Selain itu, program Universal Health Coverage (UHC) terus diperkuat dengan menjamin kepesertaan BPJS Kesehatan bagi seluruh warga.
Saat ini, pemerintah daerah telah menanggung iuran BPJS Kesehatan untuk sekitar 6,19 juta penduduk.
“Bagi kami, hak dasar masyarakat adalah kesehatan dan pendidikan. Pemerintah harus hadir memastikan layanan itu terpenuhi,” ujar Rudy Susmanto.

Proyek Strategis Dorong Ekonomi Baru
Sejumlah proyek strategis juga disiapkan sebagai motor penggerak ekonomi daerah. Salah satunya pembangunan Pembangkit Listrik Tenaga Sampah (PLTSa) di Tempat Pembuangan Akhir Galuga yang ditargetkan mampu menghasilkan listrik hingga 50 megawatt.

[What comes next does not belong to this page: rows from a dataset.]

(** C4: coherence of timing snoops, taken at once or deferred.  Whatever the request, a
    snoop that finds a valid block leaves it invalid if it invalidates; otherwise the block
    keeps its data, stays dirty unless the snoop cleans it, and loses write permission to a
    cacheable read, which is told of the sharer.  A snoop that only asks for presence leaves
    the block alone and is told of it.  A snoop that cleans a dirty block is marked
    satisfied, and a WriteClean of the block's address with all its bytes waits in the write
    buffer.  The cache responds if and only if the block is dirty, the snoop wants a
    response, and it neither cleans nor only asks for presence: then it marks the packet and
    sends one response with the block's bytes.  Besides that it only snoops upwards and
    schedules its sends. *)
Theorem snoop_coherence dfr pinv pkt i b s dl pkt' s' :
  BaseTags.cfg_wf (tcfg cfg) -> cache_inv cfg (core s) ->
  blks (tags (core s)) !! i = Some b -> CacheBlk.isValid b = true ->
  Cache.handleSnoop tcf clk curTick junk above aboveAtomic belowAtomic pkt (Some (InTags i))
    true dfr pinv s = Ok (dl, pkt', s') ->
  coherent pinv pkt i b s pkt' s'.
Proof.
  intros Hcfg Hinv Hb Hv H. unfold Cache.handleSnoop in H. do 3 skip H. next H nw Hnw. skip H.
  next H rs Hu. destruct rs as [[d1 p0] s0]. apply snoopUpward_spec in Hu as (Ec0 & Ea0 & ups & El0 & Hups).
  rewrite <- Ec0 in Hb, Hinv. next H vb Hvb. unfold Cache.validBlk in Hvb. next Hvb b1 Hb1. cbn in Hb1.
  apply getBlk_Some in Hb1. assert (b1 = b) as -> by congruence. rewrite Hv in Hvb. final Hvb.
  assert (coherent pinv p0 i b s0 pkt' s') as (Hsn & Hca & Hsh & Hwt & ups1 & resp & Hl & Hu1 & Hr).
  { rewrite <- (ask_invalidate _ _ Ea0) in H. destruct (Packet.isClean p0) eqn:Hcl.
    - next H rs H1. destruct rs as [p1 s1]. next H rs H2. destruct rs as [p2 s2]. final H. by eapply coherent_clean.
    - skip H. next H rs Hf. destruct rs as [p3 s3]. final H. by eapply coherent_other. }
  unfold coherent, snooped, answers in *.
  rewrite ?(ask_check _ _ Ea0), ?(ask_read _ _ Ea0), ?(ask_invalidate _ _ Ea0), ?(ask_clean _ _ Ea0), ?(ask_needs _ _ Ea0),
    ?(ask_req _ _ Ea0) in *.
  split_and!; [|done|done| |].
  - destruct Hsn as (b' & Hb' & Hsn). exists b'. by split.
  - intros Hc Hd. destruct (Hwt Hc Hd) as [? Hw]. split; [done|]. by eapply writtenThrough_core.
  - exists (ups ++ ups1), resp. rewrite Hl, El0, <- !app_assoc. rewrite forallb_app, Hups, Hu1. split_and!; [done|done|].
    destruct (CacheBlk.isSet DirtyBit b && _ && _ && _); [|done]. destruct Hr as (Hc & q & t & Hq & Hsup). split; [done|]. exists q, t. split; [done|].
    by eapply supplies_ask.
Qed.

End Snoop.
End TimingSnoop.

Selain itu, Kabupaten Bogor juga ditunjuk sebagai lokasi pembangunan sport center berskala internasional di Kecamatan Rancabungur dengan luas sekitar 500 hektare.
Proyek ini diproyeksikan menjadi katalis pertumbuhan ekonomi baru sekaligus memperkuat posisi Bogor sebagai pusat kegiatan nasional.
Kolaborasi Jadi Kunci Pembangunan
Rudy menegaskan bahwa seluruh rencana pembangunan tersebut membutuhkan kolaborasi lintas sektor, mulai dari DPRD, pemerintah desa, hingga masyarakat luas.
“Kabupaten Bogor tidak bisa dibangun oleh satu pihak. Harus dibangun bersama dengan semangat kebhinekaan dan rasa cinta terhadap daerah,” tegasnya.
Arah Baru Pembangunan yang Lebih Merata
Pemerintah Kabupaten Bogor juga terus melakukan evaluasi terhadap program pembangunan yang telah berjalan guna memastikan pemerataan di seluruh wilayah.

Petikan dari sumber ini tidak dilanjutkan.